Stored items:
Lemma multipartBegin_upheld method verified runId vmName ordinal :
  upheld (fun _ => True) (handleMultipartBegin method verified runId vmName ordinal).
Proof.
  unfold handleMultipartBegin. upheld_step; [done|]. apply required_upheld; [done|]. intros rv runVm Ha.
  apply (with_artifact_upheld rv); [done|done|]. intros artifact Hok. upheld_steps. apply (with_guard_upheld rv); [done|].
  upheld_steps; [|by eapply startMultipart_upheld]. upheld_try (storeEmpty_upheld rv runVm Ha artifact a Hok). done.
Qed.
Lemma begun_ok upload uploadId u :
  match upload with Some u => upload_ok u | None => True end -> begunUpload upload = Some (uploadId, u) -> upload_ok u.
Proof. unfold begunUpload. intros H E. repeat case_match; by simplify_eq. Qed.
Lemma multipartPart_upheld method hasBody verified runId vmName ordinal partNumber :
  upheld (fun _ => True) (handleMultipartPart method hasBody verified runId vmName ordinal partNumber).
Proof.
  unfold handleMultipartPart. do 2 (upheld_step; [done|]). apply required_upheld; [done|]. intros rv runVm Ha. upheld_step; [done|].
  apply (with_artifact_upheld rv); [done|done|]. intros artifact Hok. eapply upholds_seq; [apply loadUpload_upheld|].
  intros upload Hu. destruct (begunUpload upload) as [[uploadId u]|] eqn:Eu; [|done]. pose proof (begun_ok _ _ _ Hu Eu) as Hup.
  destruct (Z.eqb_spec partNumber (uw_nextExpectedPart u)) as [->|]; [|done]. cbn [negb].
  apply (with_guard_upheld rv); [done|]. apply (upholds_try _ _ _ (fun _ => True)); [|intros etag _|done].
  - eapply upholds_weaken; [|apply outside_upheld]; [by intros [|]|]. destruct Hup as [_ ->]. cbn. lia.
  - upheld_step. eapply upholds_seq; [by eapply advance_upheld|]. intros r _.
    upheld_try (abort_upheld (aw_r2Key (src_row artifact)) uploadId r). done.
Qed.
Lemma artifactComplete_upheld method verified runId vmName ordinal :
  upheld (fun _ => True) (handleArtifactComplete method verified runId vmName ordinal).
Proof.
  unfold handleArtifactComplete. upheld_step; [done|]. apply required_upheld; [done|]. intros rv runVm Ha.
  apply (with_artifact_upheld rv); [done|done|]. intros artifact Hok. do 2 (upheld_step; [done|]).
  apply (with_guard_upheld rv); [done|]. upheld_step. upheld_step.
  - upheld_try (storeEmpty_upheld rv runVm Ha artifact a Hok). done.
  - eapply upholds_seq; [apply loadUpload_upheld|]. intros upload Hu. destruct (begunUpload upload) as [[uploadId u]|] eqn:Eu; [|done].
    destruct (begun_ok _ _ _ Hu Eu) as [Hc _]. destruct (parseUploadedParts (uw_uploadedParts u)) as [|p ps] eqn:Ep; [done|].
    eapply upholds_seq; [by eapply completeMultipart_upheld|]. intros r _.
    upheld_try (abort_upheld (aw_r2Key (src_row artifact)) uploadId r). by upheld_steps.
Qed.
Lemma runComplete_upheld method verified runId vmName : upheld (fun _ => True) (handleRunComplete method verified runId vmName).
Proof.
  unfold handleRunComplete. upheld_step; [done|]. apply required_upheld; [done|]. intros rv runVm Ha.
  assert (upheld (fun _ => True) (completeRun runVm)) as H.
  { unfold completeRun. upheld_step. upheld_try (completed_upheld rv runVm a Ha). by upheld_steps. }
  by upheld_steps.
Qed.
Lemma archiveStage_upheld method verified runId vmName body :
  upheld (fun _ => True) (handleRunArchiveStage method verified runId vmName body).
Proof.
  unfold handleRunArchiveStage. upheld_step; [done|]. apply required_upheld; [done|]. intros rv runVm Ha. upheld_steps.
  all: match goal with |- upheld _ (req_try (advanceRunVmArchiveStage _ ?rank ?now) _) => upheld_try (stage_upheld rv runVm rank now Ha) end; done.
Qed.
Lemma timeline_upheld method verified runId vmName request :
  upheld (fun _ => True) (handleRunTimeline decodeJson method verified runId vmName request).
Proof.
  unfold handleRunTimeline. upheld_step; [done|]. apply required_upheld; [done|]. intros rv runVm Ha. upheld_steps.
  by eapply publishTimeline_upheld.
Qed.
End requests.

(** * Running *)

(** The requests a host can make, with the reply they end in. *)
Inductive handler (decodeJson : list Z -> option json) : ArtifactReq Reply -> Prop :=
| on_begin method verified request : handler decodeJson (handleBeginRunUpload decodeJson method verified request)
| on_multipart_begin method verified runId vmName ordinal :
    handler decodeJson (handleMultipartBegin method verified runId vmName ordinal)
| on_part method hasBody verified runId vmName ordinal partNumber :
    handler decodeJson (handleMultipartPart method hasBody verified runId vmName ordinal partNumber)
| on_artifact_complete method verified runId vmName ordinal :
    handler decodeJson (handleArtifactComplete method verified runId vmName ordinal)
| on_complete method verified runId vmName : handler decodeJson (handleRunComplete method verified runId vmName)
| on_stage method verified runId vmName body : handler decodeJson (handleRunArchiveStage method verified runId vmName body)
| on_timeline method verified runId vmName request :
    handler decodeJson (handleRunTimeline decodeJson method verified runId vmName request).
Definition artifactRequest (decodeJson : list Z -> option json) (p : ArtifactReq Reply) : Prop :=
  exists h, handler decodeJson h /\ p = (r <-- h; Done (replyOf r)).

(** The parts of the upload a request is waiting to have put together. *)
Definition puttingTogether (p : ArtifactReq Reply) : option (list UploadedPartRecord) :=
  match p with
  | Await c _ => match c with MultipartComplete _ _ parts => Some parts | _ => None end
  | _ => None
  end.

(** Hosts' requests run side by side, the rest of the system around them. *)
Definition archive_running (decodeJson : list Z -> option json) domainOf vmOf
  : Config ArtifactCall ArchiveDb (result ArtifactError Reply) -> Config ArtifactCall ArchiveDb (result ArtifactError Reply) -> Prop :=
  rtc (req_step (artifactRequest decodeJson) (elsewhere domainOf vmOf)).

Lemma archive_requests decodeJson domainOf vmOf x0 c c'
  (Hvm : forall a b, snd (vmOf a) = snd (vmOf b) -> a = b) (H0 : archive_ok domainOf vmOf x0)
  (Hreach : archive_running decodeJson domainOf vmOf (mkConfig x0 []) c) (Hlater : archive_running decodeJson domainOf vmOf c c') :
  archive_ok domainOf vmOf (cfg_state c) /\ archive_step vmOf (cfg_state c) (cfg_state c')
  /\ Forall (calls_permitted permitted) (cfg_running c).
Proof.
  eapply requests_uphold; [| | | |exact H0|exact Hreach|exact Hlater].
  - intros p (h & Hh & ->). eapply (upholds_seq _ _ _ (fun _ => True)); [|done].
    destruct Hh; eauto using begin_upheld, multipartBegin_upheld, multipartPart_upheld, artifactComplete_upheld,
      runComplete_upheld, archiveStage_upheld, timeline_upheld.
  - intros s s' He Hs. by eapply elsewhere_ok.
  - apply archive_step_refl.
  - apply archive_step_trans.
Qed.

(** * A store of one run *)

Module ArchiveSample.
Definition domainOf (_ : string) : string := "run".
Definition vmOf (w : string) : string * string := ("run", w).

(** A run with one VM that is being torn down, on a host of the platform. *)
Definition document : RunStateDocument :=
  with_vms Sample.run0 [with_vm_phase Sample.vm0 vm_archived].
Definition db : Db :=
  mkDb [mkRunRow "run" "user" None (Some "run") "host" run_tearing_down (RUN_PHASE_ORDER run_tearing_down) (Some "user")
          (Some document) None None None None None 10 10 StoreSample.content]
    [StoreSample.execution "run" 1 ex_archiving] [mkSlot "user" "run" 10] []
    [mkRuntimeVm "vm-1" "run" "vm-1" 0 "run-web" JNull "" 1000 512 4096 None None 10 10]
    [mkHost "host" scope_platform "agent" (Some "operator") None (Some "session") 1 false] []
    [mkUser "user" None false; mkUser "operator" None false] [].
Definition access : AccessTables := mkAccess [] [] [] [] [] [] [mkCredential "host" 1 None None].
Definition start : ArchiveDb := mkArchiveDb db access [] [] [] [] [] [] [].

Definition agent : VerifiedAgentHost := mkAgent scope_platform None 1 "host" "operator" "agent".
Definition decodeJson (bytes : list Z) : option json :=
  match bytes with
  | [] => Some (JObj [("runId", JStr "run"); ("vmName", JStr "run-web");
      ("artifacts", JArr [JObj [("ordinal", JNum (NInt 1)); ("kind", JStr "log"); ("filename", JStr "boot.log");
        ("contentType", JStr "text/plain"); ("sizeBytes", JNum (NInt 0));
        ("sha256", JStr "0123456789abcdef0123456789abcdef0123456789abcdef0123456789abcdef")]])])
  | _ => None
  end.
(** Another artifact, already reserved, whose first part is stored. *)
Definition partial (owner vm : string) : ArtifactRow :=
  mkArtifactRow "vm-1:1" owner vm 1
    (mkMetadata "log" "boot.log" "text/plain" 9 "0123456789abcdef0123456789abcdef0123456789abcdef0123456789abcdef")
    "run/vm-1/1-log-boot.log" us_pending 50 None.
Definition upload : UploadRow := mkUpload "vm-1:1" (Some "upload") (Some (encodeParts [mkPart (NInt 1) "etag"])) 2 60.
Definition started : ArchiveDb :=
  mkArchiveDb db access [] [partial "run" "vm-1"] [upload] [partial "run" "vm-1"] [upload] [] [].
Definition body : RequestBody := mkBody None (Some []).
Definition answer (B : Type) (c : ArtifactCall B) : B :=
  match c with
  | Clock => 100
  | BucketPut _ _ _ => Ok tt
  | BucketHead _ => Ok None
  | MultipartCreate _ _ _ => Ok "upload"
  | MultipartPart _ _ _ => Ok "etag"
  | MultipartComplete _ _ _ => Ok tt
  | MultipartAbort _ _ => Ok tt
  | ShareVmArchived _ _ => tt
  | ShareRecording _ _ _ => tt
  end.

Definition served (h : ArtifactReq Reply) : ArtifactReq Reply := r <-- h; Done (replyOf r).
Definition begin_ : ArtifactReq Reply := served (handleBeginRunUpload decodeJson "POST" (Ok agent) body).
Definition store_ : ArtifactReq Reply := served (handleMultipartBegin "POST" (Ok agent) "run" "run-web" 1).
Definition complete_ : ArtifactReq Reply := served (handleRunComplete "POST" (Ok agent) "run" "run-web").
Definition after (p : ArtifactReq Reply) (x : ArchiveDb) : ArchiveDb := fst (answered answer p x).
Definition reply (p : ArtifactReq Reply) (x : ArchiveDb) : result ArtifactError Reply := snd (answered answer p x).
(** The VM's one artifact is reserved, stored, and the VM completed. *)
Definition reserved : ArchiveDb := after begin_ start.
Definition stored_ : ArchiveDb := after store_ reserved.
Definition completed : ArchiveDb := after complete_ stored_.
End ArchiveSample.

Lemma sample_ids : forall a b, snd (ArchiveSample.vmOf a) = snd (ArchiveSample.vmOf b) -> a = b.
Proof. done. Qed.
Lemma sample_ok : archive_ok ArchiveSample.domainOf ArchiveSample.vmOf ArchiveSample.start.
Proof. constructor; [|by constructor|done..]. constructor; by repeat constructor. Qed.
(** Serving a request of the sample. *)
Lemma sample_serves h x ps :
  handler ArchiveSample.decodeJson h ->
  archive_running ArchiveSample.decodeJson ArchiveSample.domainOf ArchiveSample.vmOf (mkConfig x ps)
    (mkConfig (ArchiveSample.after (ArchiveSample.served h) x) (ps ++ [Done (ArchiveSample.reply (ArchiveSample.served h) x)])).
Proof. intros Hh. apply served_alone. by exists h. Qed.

## DIRECTIONS
Leave out every line above except those from the line with "run_tearing_down (RUN_PHASE_ORDER run_tearing_down)" up to and including the line with "Definition agent : VerifiedAgentHost", and copy those exactly.

## YOUR SOLUTION
  mkDb [mkRunRow "run" "user" None (Some "run") "host" run_tearing_down (RUN_PHASE_ORDER run_tearing_down) (Some "user")
          (Some document) None None None None None 10 10 StoreSample.content]
    [StoreSample.execution "run" 1 ex_archiving] [mkSlot "user" "run" 10] []
    [mkRuntimeVm "vm-1" "run" "vm-1" 0 "run-web" JNull "" 1000 512 4096 None None 10 10]
    [mkHost "host" scope_platform "agent" (Some "operator") None (Some "session") 1 false] []
    [mkUser "user" None false; mkUser "operator" None false] [].
Definition access : AccessTables := mkAccess [] [] [] [] [] [] [mkCredential "host" 1 None None].
Definition start : ArchiveDb := mkArchiveDb db access [] [] [] [] [] [] [].

Definition agent : VerifiedAgentHost := mkAgent scope_platform None 1 "host" "operator" "agent".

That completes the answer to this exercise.